Durante o encerramento da 21ª CineOP — Mostra de Cinema de Ouro Preto, o troféu Vila Rica foi entregue ao documentário autobiográfico Irritante Prodígio, de Luiza Lindner. Trata-se do único prêmio do evento mineiro, dedicado exclusivamente ao filme com melhor uso de materiais de arquivo.
A escolha foi efetuada por Anita Leandro, João Luiz Vieira e Gabriela Lima Gomes, entre cinco longas-metragens em competição.

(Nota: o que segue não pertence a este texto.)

(** The steps of the application's thread and of the listener's, in the order they
    happen.  [Call] runs a call until its request is transmitted and [Count] the
    rest of it; [Drain] empties the ring and [Poll] is the rest of the listener's
    round.  A thread that is still in a call starts no other one, and a listener
    that has returned does nothing more. *)
Inductive async_op := Call (payload : list Z) (sz cb mask fl : Z) | Count | Drain | Poll.
(** What became of a call: its request was transmitted; it was refused with
    [EMAX_INFLIGHT]; or it named several cores, returned 0 and sent nothing. *)
Inductive fate := Taken | Refused | Ignored.
#[local] Instance fate_eq_dec : EqDecision fate.
Proof. solve_decision. Defined.
Definition fate_of (r : Z) (transmitted : bool) : fate :=
  if transmitted then Taken else if r =? 0 then Ignored else Refused.
(** The result names the callbacks of the calls with their fates, and says whether
    the last call has yet to be counted. *)
Fixpoint run_async (alive uncounted : bool) (ops : list async_op) : M CS (list (Z * fate) * bool) :=
  match ops with
  | [] => mret ([], uncounted)
  | Call payload sz cb mask fl :: ops =>
    if uncounted then run_async alive uncounted ops else
    '(r, transmitted) ← start_rpc_async payload sz cb mask fl;
    '(calls, u) ← run_async alive transmitted ops;
    mret ((cb, fate_of r transmitted) :: calls, u)
  | Count :: ops => (if uncounted then add_inflight else mret tt) ;; run_async alive false ops
  | Drain :: ops => (if alive then drain_ring else mret tt) ;; run_async alive uncounted ops
  | Poll :: ops =>
    alive ← (if alive then listener_poll else mret false);
    run_async alive uncounted ops
  end.

Definition with_fate (f : fate) (calls : list (Z * fate)) : list Z :=
  map fst (filter (λ c, c.2 = f) calls).
Definition outstanding (s : CS) : list async_comm_t := to_lstnr s ++ pendresponse_map s.
Definition callbacks (s : CS) : list Z := map (λ c, c.1.1) (called s).

(** The accounts, with [u] when a transmitted request has yet to be counted. *)
Record accounted (u : bool) (s : CS) : Prop := {
  acc_nodup : NoDup (map a_seq (outstanding s));
  acc_fresh : Forall (λ n, n < cl_aseq s) (map a_seq (outstanding s));
  acc_count : msg_inflight s + Z.b2z u = Z.of_nat (length (outstanding s));
  acc_max : Z.of_nat (length (outstanding s)) ≤ max_inflight cfg;
  acc_seq : 0 ≤ cl_aseq s
}.
(** Both the outstanding requests and the callbacks made; steps move requests from
    the first to the second and may add those of the calls [c]. *)
Definition tally (s : CS) : list Z := callbacks s ++ map a_cb (outstanding s).
Record moved (u : bool) (c : list (Z * fate)) (s s' : CS) : Prop := {
  mv_acc : accounted u s';
  mv_tally : tally s' ≡ₚ tally s ++ with_fate Taken c;
  mv_aseq : cl_aseq s' = cl_aseq s + Z.of_nat (length (with_fate Taken c) + length (with_fate Ignored c));
  mv_sent : length (sent s') = (length (sent s) + length (with_fate Taken c))%nat
}.

Lemma accounted_perm u s s' :
  accounted u s → outstanding s' ≡ₚ outstanding s → cl_aseq s' = cl_aseq s →
  msg_inflight s' = msg_inflight s → accounted u s'.
Proof.
  intros [Hn Hf Hc Hm Hs] Ho Ha Hi. assert (map a_seq (outstanding s') ≡ₚ map a_seq (outstanding s)) as Hp
    by by rewrite Ho.
  split; rewrite ?Ha, ?Hi, ?Hp; try done; by rewrite Ho.
Qed.
Lemma moved_perm u s s' :
  accounted u s → outstanding s' ≡ₚ outstanding s → cl_aseq s' = cl_aseq s →
  msg_inflight s' = msg_inflight s → called s' = called s → sent s' = sent s → moved u [] s s'.
Proof.
  intros Hacc Ho Ha Hi Hc Hse. split; [by eapply accounted_perm| |simpl; lia|rewrite Hse; simpl; lia].
  unfold tally, callbacks. by rewrite Hc, Ho, app_nil_r.
Qed.
Lemma moved_quiet u s s' : accounted u s → quiet s s' → moved u [] s s'.
Proof.
  intros Hacc Hq. apply moved_perm; try done; try apply Hq. unfold outstanding.
  by rewrite (quiet_ring _ _ Hq), (quiet_pending _ _ Hq).
Qed.
Lemma with_fate_app f c c' : with_fate f (c ++ c') = with_fate f c ++ with_fate f c'.
Proof. unfold with_fate. by rewrite filter_app, map_app. Qed.
Lemma moved_trans u u' c c' s1 s2 s3 : moved u c s1 s2 → moved u' c' s2 s3 → moved u' (c ++ c') s1 s3.
Proof.
  intros [_ Ht Ha Hs] [Hacc Ht' Ha' Hs']. split; rewrite ?with_fate_app, ?length_app; [done| |lia..].
  by rewrite Ht', Ht, app_assoc.
Qed.

(** ** The listener *)
Lemma drain_perm l m :
  NoDup (map a_seq (l ++ m)) → foldl (λ m a, pend_insert a m) m l ≡ₚ l ++ m.
Proof.
  revert m. induction l as [|a l IH]; simpl; [done|]. intros m [Ha Hnd]%NoDup_cons.
  assert (pend_insert a m ≡ₚ a :: m) as Hp.
  { apply pend_insert_perm. rewrite map_app, elem_of_app in Ha. tauto. }
  rewrite IH, Hp; [by rewrite Permutation_middle|]. rewrite Hp, <- Permutation_middle. simpl.
  by apply NoDup_cons.
Qed.
Lemma drain_moved u s : accounted u s → wp (drain_ring (D := D)) any (λ _ s', moved u [] s s') s.
Proof.
  intros Hacc. unfold drain_ring. rewrite wp_modify. apply moved_perm; try done. unfold outstanding at 1.
  simpl. apply drain_perm, Hacc.
Qed.

Lemma answered_moved u s a st delay :
  accounted u s → a ∈ pendresponse_map s →
  wp (call_back a st delay ;;
      modify (λ s, s <| pendresponse_map := pend_erase (a_seq a) (pendresponse_map s) |>) ;;
      sub_inflight (D := D)) any (λ _ s', moved u [] s s') s.
Proof.
  intros Hacc Ha. unfold call_back, sub_inflight. rewrite wp_bind, wp_modify, wp_bind, !wp_modify.
  pose proof (acc_nodup _ _ Hacc) as Hnd. unfold outstanding in Hnd. rewrite map_app in Hnd.
  apply NoDup_app in Hnd as (_ & _ & Hnd).
  assert (outstanding s ≡ₚ a :: to_lstnr s ++ pend_erase (a_seq a) (pendresponse_map s)) as Hp.
  { unfold outstanding. rewrite (pend_erase_perm _ _ Hnd Ha) at 1. by rewrite Permutation_middle. }
  destruct Hacc as [Hn Hf Hc Hm Hs]. rewrite Hp in Hn, Hf, Hc, Hm. simpl in *.
  apply NoDup_cons in Hn as [_ Hn]. apply Forall_cons in Hf as [_ Hf].
  split; [split; simpl; try done; unfold outstanding; simpl; lia| |simpl; lia..].
  unfold tally, callbacks. rewrite Hp. unfold outstanding. simpl. rewrite app_nil_r.
  by rewrite map_app, <- (assoc_L (++)).
Qed.

Lemma process_response_moved u m s : accounted u s → wp (process_response m) any (λ _ s', moved u [] s s') s.
Proof.
  intros Hacc. unfold Client.process_response. case_match.
  { rewrite wp_bind. eapply wp_mono; [apply quiet_on_cdev|done|]. intros ? s1 Hq. rewrite wp_ret.
    by apply moved_quiet. }
  rewrite wp_bind, wp_get. destruct (pend_find _ _) as [a|] eqn:Hf.
  2:{ rewrite wp_bind. eapply wp_mono; [apply quiet_on_cdev|done|]. intros ? s1 Hq. rewrite wp_ret.
      by apply moved_quiet. }
  apply pend_find_Some in Hf as [Ha Hn]. rewrite <- Hn, wp_bind.
  eapply wp_mono; [apply quiet_on_cdev|done|]. intros now s1 Hq.
  assert (moved u [] s s1) as Hm by by apply moved_quiet.
  rewrite <- (quiet_pending _ _ Hq) in Ha. set (st := if _ =? _ then _ else _).
  pose proof (answered_moved u s1 a st (u64 (now - a_timestamp a)) (mv_acc _ _ _ _ Hm) Ha) as Hans.
  unfold call_back, sub_inflight in *. rewrite !wp_bind, !wp_modify, !wp_bind, !wp_modify in Hans.
  rewrite wp_bind, wp_modify, wp_bind, wp_modify, wp_bind. eapply wp_mono; [apply quiet_on_cdev|done|].
  intros ? s2 Hq2. rewrite wp_bind, wp_modify, wp_ret.
  apply (moved_trans u u [] [] s s1); [done|]. destruct Hans as [Hacc2 Ht Hs2 Hse2].
  pose proof Hq2 as [Hsent _ Haseq _ _ Hinf Hring Hpend Hcalled]. simpl in *. split.
  - apply (accounted_perm _ _ _ Hacc2); simpl; unfold outstanding; simpl;
      by rewrite ?Hring, ?Hpend, ?Haseq, ?Hinf.
  - rewrite <- Ht. unfold tally, callbacks, outstanding. simpl. by rewrite Hcalled, Hring, Hpend.
  - simpl. lia.
  - simpl. by rewrite Hsent.
Qed.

Segundo os jurados, “o filme se destaca pela adequação da forma com conteúdo e se enriquece trazendo o próprio corpo como arquivo”.

No projeto, Lindner revela dez anos de sua infância e juventude, quando sofreu com inúmeros problemas de saúde mental e física — depressão, crises de pânico, anorexia, bulimia —, que resultaram em seis tentativas de suicídio. Ela expõe esta crise de maneira bastante frontal, a partir de imagens captadas de seu próprio corpo.
Leia a crítica do Meio Amargo.
Este é o primeiro longa-metragem da cineasta, produzido de maneira totalmente independente e individual. Lindner aproveitou para pedir ao público presente uma ajuda para que o filme circule para além do circuito de festivais.